Argentine sports club

Club Náutico Hacoaj is an Argentine sports club headquartered in the Tigre district of Greater Buenos Aires. Although the institution was founded as a rowing club, Hacoaj hosts a wide range of activities, including basketball, field hockey, football, golf, tennis, and volleyball, among others.

Founded in 1935, the club is considered one of the most important institutions of the Jewish community in Argentina. The club has more than 10,000 members.

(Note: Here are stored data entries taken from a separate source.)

(** The optional scale-in fields of [SimulatedPosition], which only this engine sets. *)
Record V6Position := {
  base : SimulatedPosition; isScaleIn : bool; parentEntryPrice : option num; hasScaleIn : bool }.

Inductive StrategyVersion := V5_5b | V6 | V6_alt | SMC_V2 | GIDEON.
#[export] Instance StrategyVersion_eq_dec : EqDecision StrategyVersion.
Proof. solve_decision. Defined.

(** ** Pair profiles *)
Record Sessions := {
  ss_london : Z * Z; ss_ny : Z * Z; ss_overlap : Z * Z; ss_asian : option (Z * Z) }.
Record BaselineAtr := { p25 : num; p50 : num; p75 : num; p90 : num }.
Record EngineToggles := {
  trendPullback : bool; fvgFill : bool; rangeReversion : bool; bbReversal : bool }.

Record PairProfile := {
  pp_symbol : string;
  pp_instrument : Res InstrumentConfig;
  pp_sessions : Sessions;
  pp_baselineAtr : BaselineAtr;
  pp_engineToggles : EngineToggles;
  pp_d1ConfluenceRequired : bool;
  pp_newsBlackoutEnabled : bool;
  pp_newsBlackoutMinutes : Z;
  pp_chandelierAtrMult : num;
  pp_qualityFloor : Z;
  pp_maxLotSize : num;
}.

Definition v6_sessions : Sessions :=
  {| ss_london := (7, 12); ss_ny := (16, 20); ss_overlap := (12, 16); ss_asian := None |}.
Definition all_engines : EngineToggles :=
  {| trendPullback := true; fvgFill := true; rangeReversion := true; bbReversal := true |}.

Definition PAIR_PROFILES : list (string * PairProfile) := [
  ("XAUUSD"%string, {|
     pp_symbol := "XAUUSD"; pp_instrument := getInstrumentConfig "XAUUSD"; pp_sessions := v6_sessions;
     pp_baselineAtr := {| p25 := lit 18 1; p50 := lit 26 1; p75 := lit 38 1; p90 := lit 55 1 |};
     pp_engineToggles := all_engines; pp_d1ConfluenceRequired := true; pp_newsBlackoutEnabled := true;
     pp_newsBlackoutMinutes := 5; pp_chandelierAtrMult := lit 25 1; pp_qualityFloor := 30;
     pp_maxLotSize := of_Z 1 |});
  ("EURUSD"%string, {|
     pp_symbol := "EURUSD"; pp_instrument := getInstrumentConfig "EURUSD"; pp_sessions := v6_sessions;
     pp_baselineAtr := {| p25 := lit 8 4; p50 := lit 12 4; p75 := lit 18 4; p90 := lit 28 4 |};
     pp_engineToggles := all_engines; pp_d1ConfluenceRequired := true; pp_newsBlackoutEnabled := true;
     pp_newsBlackoutMinutes := 5; pp_chandelierAtrMult := lit 25 1; pp_qualityFloor := 30;
     pp_maxLotSize := of_Z 2 |})].

Definition getPairProfile (sym : string) : option PairProfile := assoc PAIR_PROFILES sym.

Inductive SessionName := S_london | S_ny | S_overlap | S_asian.

(** The overlap is asked first, so it wins over the sessions it overlaps. *)
Definition getActiveSession (p : PairProfile) (utcHour : Z) : option SessionName :=
  let within r := (r.1 <=? utcHour) && (utcHour <? r.2) in
  let s := pp_sessions p in
  if within (ss_overlap s) then Some S_overlap
  else if within (ss_london s) then Some S_london
  else if within (ss_ny s) then Some S_ny
  else match ss_asian s with
       | Some r => if within r then Some S_asian else None
       | None => None
       end.

(** * V6 strategy evaluator

    src/backtest/engine/strategy-evaluator.ts: the regime state machine, the session
    filter, the H1 context, swing points, breaks and gaps, and the trend, range and gap
    entries with their quality scores.  Quality scores are integers.  Index reads inside a
    helper are at indices the array has, whenever the bar [idx] exists. *)
From S2P Require Import Prelude JsNum JsDate Types SweepDetector.
Local Open Scope num_scope.

(** ** Regime state machine *)
Definition STRONG_TREND_ENTER_ADX : num := of_Z 25.
Definition STRONG_TREND_EXIT_ADX : num := of_Z 23.
Definition WEAK_TREND_ENTER_ADX : num := of_Z 15.
Definition WEAK_TREND_EXIT_ADX : num := of_Z 13.
Definition VOLATILE_ATR_ENTER : num := lit 18 1.
Definition VOLATILE_ATR_EXIT : num := lit 15 1.
Definition MIN_REGIME_DURATION : Z := 2.

Definition no_regime : RegimeState := {|
  rs_regime := RANGING; rs_direction := NEUTRAL; rs_durationBars := 0; rs_adx := of_Z 0;
  rs_adxSlope := of_Z 0; rs_diSeparation := of_Z 0; rs_atrRatio := of_Z 1;
  rs_emaStackAligned := false; rs_h1Idx := -1; rs_d1Bias := None; rs_inNewsBlackout := None |}.

(** [!isNaN(x) && !isNaN(y)] *)
Definition both (x y : num) : bool := negb (is_nan x) && negb (is_nan y).

(** The bias two averages show. *)
Definition ema_bias (fast slow : num) : D1Bias :=
  if fast >? slow then BULLISH else if fast <? slow then BEARISH else NEUTRAL.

Since 2024, Hacoaj's football team plays in Torneo Promocional Amateur, the fifth level of the Argentine football system.

== History ==

Large numbers of Jews first came to Argentina in the middle of the 19th century. Those were the times when Argentina encouraged immigration from Europe. The first Jews arrived from Russia, Poland, The Austro-Hungarian Empire and Germany, while other Jewish people came from the Ottoman Empire. Those groups established their homes mainly in the rural areas of Buenos Aires, Entre Ríos, and Santa Fe, where they worked as tenant farmers.

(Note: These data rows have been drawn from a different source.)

(* ===== verification/V6Books.v ===== *)
(** * Books of the V6 engine

    What one bar does to the positions, the trades, the risk manager and the tracker: no
    position is lost or closed twice, and the books agree. *)
From S2P Require Import Prelude JsNum JsDate Types Instruments RiskManager RiskFacts PositionSimulator.
From S2P Require Import SweepDetector Indicators V6Evaluator V6Engines V6Engine V6SignalFacts.
From S2P Require PerformanceTracker SmcEngine.

(** What identifies a position from its entry to its exit, with the engine its trade counts for. *)
Definition entry_key (p : V6Position) : Side * num * string * num * EngineType :=
  (side (base p), entryPrice (base p), entryTime (base p), lotSize (base p), closed_engine (base p)).
Definition trade_key (t : ClosedTrade) : Side * num * string * num * EngineType :=
  (ct_side t, ct_entryPrice t, ct_entryTime t, ct_lotSize t, PerformanceTracker.deriveEngineType t).

Lemma update_base p c spread :
  let q := updatePositionManagement p c spread in
  side q = side p /\ entryPrice q = entryPrice p /\ entryTime q = entryTime p /\ lotSize q = lotSize p /\
  entryIndex q = entryIndex p /\ setupTags q = setupTags p.
Proof.
  unfold updatePositionManagement. destruct (has_tag _ _); [done|]. cbv zeta.
  by match goal with |- context [if ?b then _ else _] => destruct b end.
Qed.

Lemma update_keys p c spread :
  entry_key (manage c spread p) = entry_key p /\ entryIndex (base (manage c spread p)) = entryIndex (base p).
Proof.
  destruct (update_base (base p) c spread) as (H1 & H2 & H3 & H4 & H5 & H6).
  unfold entry_key, manage, closed_engine. simpl. by rewrite H1, H2, H3, H4, H5, H6.
Qed.

Lemma exit_key u c spread p t : exit_of u c spread p = Some t -> trade_key t = entry_key p.
Proof. unfold exit_of, checkPositionExit. case_match; [done|]. by intros [= <-]. Qed.

Lemma max_bars_key u i c p t : max_bars u i c p = Some t -> trade_key t = entry_key p.
Proof. unfold max_bars. case_match; [|done]. by intros [= <-]. Qed.

(** The risk manager and the tracker have seen exactly the closed trades. *)
Definition agree (initial : num) (s : RunState) : Prop :=
  balance (state (riskManager s)) = nsum initial (pnl <$> closedTrades s) /\
  performanceTracker s = PerformanceTracker.record_all (closedTrades s).

Lemma record_result_spec initial t time s0 : agree initial s0 ->
  triple (fun s => s = s0) (record_result t time) (fun _ s =>
    agree initial s /\ closedTrades s = closedTrades s0 ++ [t] /\ openPositions s = openPositions s0 /\
    engineState s = engineState s0 /\ regimeState s = regimeState s0).
Proof.
  intros [Hb Ht] s s' [] ->. unfold record_result, m_bind, on_rm, m_modify.
  destruct (recordTrade (pnl t) time (Some (exitReason t)) (riskManager s0)) as [r [[]|]] eqn:E; [|done].
  intros [= <-]. destruct (recordTrade_tail (pnl t) time (Some (exitReason t)) (riskManager s0)) as (r1 & -> & Hr & _).
  rewrite E, book_trade_balance in Hr. simpl in Hr. split; [|done]. split; simpl.
  - rewrite Hr, Hb, fmap_app. unfold nsum. by rewrite fold_left_app.
  - by rewrite Ht, PerformanceTracker.record_all_snoc.
Qed.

During the decades of the 1920s and 1930s a second immigrant group arrived to Argentina, where they developed their professional careers in the biggest cities of the country, working as teachers, journalists, actors, and politicians. The districts where the most Jews established were Villa Crespo, Balvanera, Flores, Barracas, La Boca, and suburban areas. As they usually did, Jewish people organized their social activities founding their own institutions such as temples, cemeteries, hospitals, committees, and clubs.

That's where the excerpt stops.